Grip and pinch strength were significantly impaired in both asymptomatic and symptomatic patients compared to the control group. The mean grip strength had a significant negative correlation with SLEDAI-2K score denoting that disease activity is an important determinant of the grip strength necessary in performing activities of daily living. In addition, we also found a negative correlation between the PD index (marker of active synovitis) with both mean grip and pinch strength in the asymptomatic group. In a study of RA patients, Dedeoğlu et al. [42] found a similar correlation between the disease activity and both grip and pinch strength. In addition, the lateral pinch strength negatively correlated with JAI, while the grip did not. The pinch requires more precision and isolation of the thumb and the index, making it more liable to the extent of joint deformity and active synovitis. Vlieland et al. [43] suggested that flexion attitude or deformity of the thumb and MCP subluxation consistently attribute to impaired hand function in RA patients.

It seems that the deficit in grip strength due to joint inflammation or deformity in SLE was compensated by the unaffected surrounding joints contributing to the grip strength. However, upon pinch strength testing, the deficit was unmasked.

What determines deformities?

Forty-seven percent of the studied patients had various grades of deformities and JAI positively correlated with disease duration, which is in accordance with the published literature [41, 44, 45]. Also, a significant negative correlation was found with intensity of manual labour; the more intense the labour, the less liability for deformity formation. The deformity in SLE seems to be the consequence of ligament laxity combined with muscle imbalance, rather than the destructive effect of synovitis as in RA [41]. It seems that intense manual work guards against muscle wasting with subsequent deformity prevention and preserves joint mobility.

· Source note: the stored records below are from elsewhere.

(* ===== verification/DataHandling.v ===== *)
(** models/DataHandlingModel.hpp and models/detail/DataHandlingModel.hxx: the
    consumer that feeds the latency buffer and the postprocessors, the time
    synchronisation thread, the dispatch of data requests, and run control. *)
From S2P Require Import Prelude IterableQueue ReadoutTypes LatencyBuffer BinarySearchQueue.
From S2P Require Import RawDataProcessor RequestHandler.

(** ** The counters of the model *)
Inductive dh_counter :=
| m_num_payloads | m_sum_payloads | m_num_requests | m_sum_requests
| m_rawq_timeout_count | m_stats_packet_count | m_num_payloads_overwritten.

#[export] Instance dh_counter_eq_dec : EqDecision dh_counter.
Proof. solve_decision. Defined.

Definition dh_stats := counters dh_counter.

(** [++m_num_payloads; ++m_sum_payloads; ++m_stats_packet_count;] *)
Definition count_payload (s : dh_stats) : dh_stats :=
  incr m_stats_packet_count (incr m_sum_payloads (incr m_num_payloads s)).

(** [++m_num_requests; ++m_sum_requests;] *)
Definition count_request (s : dh_stats) : dh_stats :=
  incr m_sum_requests (incr m_num_requests s).

(** ** Initialisation: the words of a connection name *)
Section words.

(** [find_first_not_of(delim, pos)] and [find(delim, pos)]; [None] is [npos]. *)
Fixpoint find_from {A} (test : A -> bool) (l : list A) (pos : nat) : option nat :=
  match l, pos with
  | [], _ => None
  | x :: l, O => if test x then Some O else S <$> find_from test l 0
  | _ :: l, S pos => S <$> find_from test l pos
  end.

Context {A : Type} (is_delim : A -> bool).

(** The [while] loop; [end_] is where the search goes on, [None] for [npos]. *)
Fixpoint words_loop (fuel : nat) (conn_name : list A) (end_ : option nat) : outcome (list (list A)) :=
  match end_ with
  | None => Ret []
  | Some e =>
      match find_from (fun x => negb (is_delim x)) conn_name e with
      | None => Ret []
      | Some start =>
          match fuel with
          | O => OutOfFuel
          | S fuel =>
              let end_ := find_from is_delim conn_name start in
              let word := match end_ with
                          | Some e => take (e - start) (drop start conn_name)
                          | None => drop start conn_name
                          end in
              rest ← words_loop fuel conn_name end_;
              Ret (word :: rest)
          end
      end
  end.

Definition words (conn_name : list A) : outcome (list (list A)) :=
  words_loop (length conn_name) conn_name (Some 0%nat).

(** The words of a name, read from left to right. *)
Fixpoint split_words (l : list A) (word : list A) : list (list A) :=
  match l with
  | [] => match word with [] => [] | _ => [word] end
  | x :: l =>
      if is_delim x then match word with [] => split_words l [] | _ => word :: split_words l [] end
      else split_words l (word ++ [x])
  end.
End words.

(** ** The pointers the postprocessors get

    [P] is what stands for a [const ReadoutType*]: of [back()], which may be null, and of
    the element an iterator is at. *)
Class Pointers {T B It : Type} (LB : LatencyBuffer T B It) (P : Type) := {
  pt_back : B -> outcome P;
  pt_iter : B -> It -> outcome P }.
(* ===== verification/ModuleLife.v ===== *)
(** The life of a data handling module: RawDataHandlerBase.hpp over
    models/DataHandlingModel.hpp, with the ring (BinarySearchQueueModel) as the
    latency buffer, the default request handler with its threads (HandlerLife.v)
    and the task processor, whose queues hold pointers into the ring. *)
From stdpp Require Import pretty.
From S2P Require Import Prelude IterableQueue ReadoutTypes LatencyBuffer BinarySearchQueue.
From S2P Require Import FrameErrorRegistry CallbackRegistry Float32 RequestHandler Recording RawDataProcessor DataHandling.
From S2P Require Import Threads HandlerLife.

(** ** Configuration *)

Record input_conf := mkInput {
  in_data_type : string;
  in_UID : string }.

(** appmodel::DataHandlerModule, as far as [init] and the [conf]s it calls read
    it.  [mc_handler] is the request handler's view of it, with the source
    identifier and the outputs. *)
Record module_conf := mkModuleConf {
  get_inputs : list input_conf;
  get_post_processing_enabled : bool;
  get_queue_sizes : Z;
  get_thread_names_prefix : string;
  get_post_processing_delay_ticks : Z;
  mc_latency_buffer : LatencyBufferConf;
  mc_handler : handler_conf }.

(** The connections of the model; [None] is a null pointer. *)
Record connections := mkConnections {
  m_callback_mode : bool;
  m_raw_data_receiver : option string;
  m_raw_data_receiver_connection_name : string;
  m_data_request_receiver : option string;
  m_generate_timesync : bool;
  m_timesync_connection_name : string }.

(** The constructor's values. *)
Definition no_connections : connections := mkConnections false None EmptyString None false EmptyString.

Section connections.
(** The connections the IOManager can make: it throws an ers::Issue for others. *)
Context (connected : string -> bool).

Definition resource_error {A} : outcome A :=
  Throw (IssueExn (ResourceQueueError "raw_input or frag_output" "DataHandlingModel")).

Definition is_delim (c : Ascii.ascii) : bool := Ascii.eqb c (Ascii.ascii_of_nat 95).

(** One turn of the loop over the inputs. *)
Definition scan_input (input : input_conf) (cs : connections) : outcome connections :=
  if String.eqb (in_data_type input) "DataRequest" then
    if connected (in_UID input)
    then Ret (mkConnections (m_callback_mode cs) (m_raw_data_receiver cs)
                (m_raw_data_receiver_connection_name cs) (Some (in_UID input))
                (m_generate_timesync cs) (m_timesync_connection_name cs))
    else resource_error
  else
    ws ← words is_delim (String.list_ascii_of_string (in_UID input));
    front ← deref (head ws);
    let callback_mode := m_callback_mode cs
      || String.eqb (String.string_of_list_ascii front) "cb" in
    let cs := mkConnections callback_mode (m_raw_data_receiver cs) (in_UID input)
                (m_data_request_receiver cs) (m_generate_timesync cs) (m_timesync_connection_name cs) in
    if negb callback_mode then
      if connected (in_UID input)
      then Ret (mkConnections callback_mode (Some (in_UID input)) (in_UID input)
                  (m_data_request_receiver cs) (m_generate_timesync cs) (m_timesync_connection_name cs))
      else resource_error
    else Ret cs.

Fixpoint scan_inputs (inputs : list input_conf) (cs : connections) : outcome connections :=
  match inputs with
  | [] => Ret cs
  | input :: inputs => cs ← scan_input input cs; scan_inputs inputs cs
  end.

(** The loop over the outputs ends at the first for TimeSync messages. *)
Fixpoint scan_outputs (outputs : list output_conf) (cs : connections) : outcome connections :=
  match outputs with
  | [] => Ret cs
  | output :: outputs =>
      if String.eqb (get_data_type output) "TimeSync" then
        if connected (UID output)
        then Ret (mkConnections (m_callback_mode cs) (m_raw_data_receiver cs)
                    (m_raw_data_receiver_connection_name cs) (m_data_request_receiver cs) true (UID output))
        else resource_error
      else scan_outputs outputs cs
  end.
End connections.

(** ** Pointers into the ring *)

(** A [const ReadoutType*] is the index of its slot, or null; the slot must hold an
    element when it is read. *)
Definition read_element {T : Type} (q : queue T) (element : option Z) : outcome T :=
  i ← deref element; slot_read (records_ q) i.

#[export] Instance slots {T : Type} `{ReadoutType T} (p : platform) : Pointers (binary_search_buffer (T:=T) p) (option Z) := {
  pt_back q := Ret (back q);
  pt_iter q it := _ ← slot_read (records_ q) it; Ret (Some it) }.

(** An event that cannot happen where it stands gives [None]; one that can has an
    outcome. *)
Definition obind {A B : Type} (o : option (outcome A)) (k : A -> option (outcome B)) : option (outcome B) :=
  match o with
  | None => None
  | Some (Ret a) => k a
  | Some (Throw e) => Some (Throw e)
  | Some AssertFail => Some AssertFail
  | Some Undefined => Some Undefined
  | Some OutOfFuel => Some OutOfFuel
  end.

In the asymptomatic group, JAI correlated with the number of joints with sonographic effusion while it did not correlate with the GLOESS, PD index or tendons pathology. We also suggest that joint effusion is attributed to the mechanical disadvantage caused by the deformities rather than an intrinsic joint pathology. This fact is supported by the recent OMERACT criteria which disregarded effusion as a sign of synovitis [28].

What caused hand arthralgia?

The VAS did not correlate with either the GLOESS or the joints PD index, while it correlated with the number of pathological tendons. Torrente-Segarra et al. [13] found a higher frequency of tenosynovitis (39.2%) in SLE hand arthralgia group compared to synovial hypertrophy (25%) or active arthritis (14.2%). In addition, Doppler activity was significantly higher in their arthralgia group compared to the non-arthralgia group, which contradicts our findings, probably due to the summation of the tendons and joints Doppler status.

Limitations

Prospective longitudinal studies are necessary to explore the outcomes of subclinical joint affection and silent erosions. In addition, the impact of hand isometric strengthening exercises and patient education programs concerned with joint protection on grip function and deformity prevention needs to be investigated.

Conclusion

SLE patients may have higher subclinical synovitis, erosions and tendon involvement than expected, which may in turn reduce hand grip and pinch strength. Disease activity may also have a negative impact on the hand grip functional strength. The asymmetric pattern of US findings irrespective of hand dominance suggests the importance of performing bilateral joints screening, with priority to the wrist and MCPs.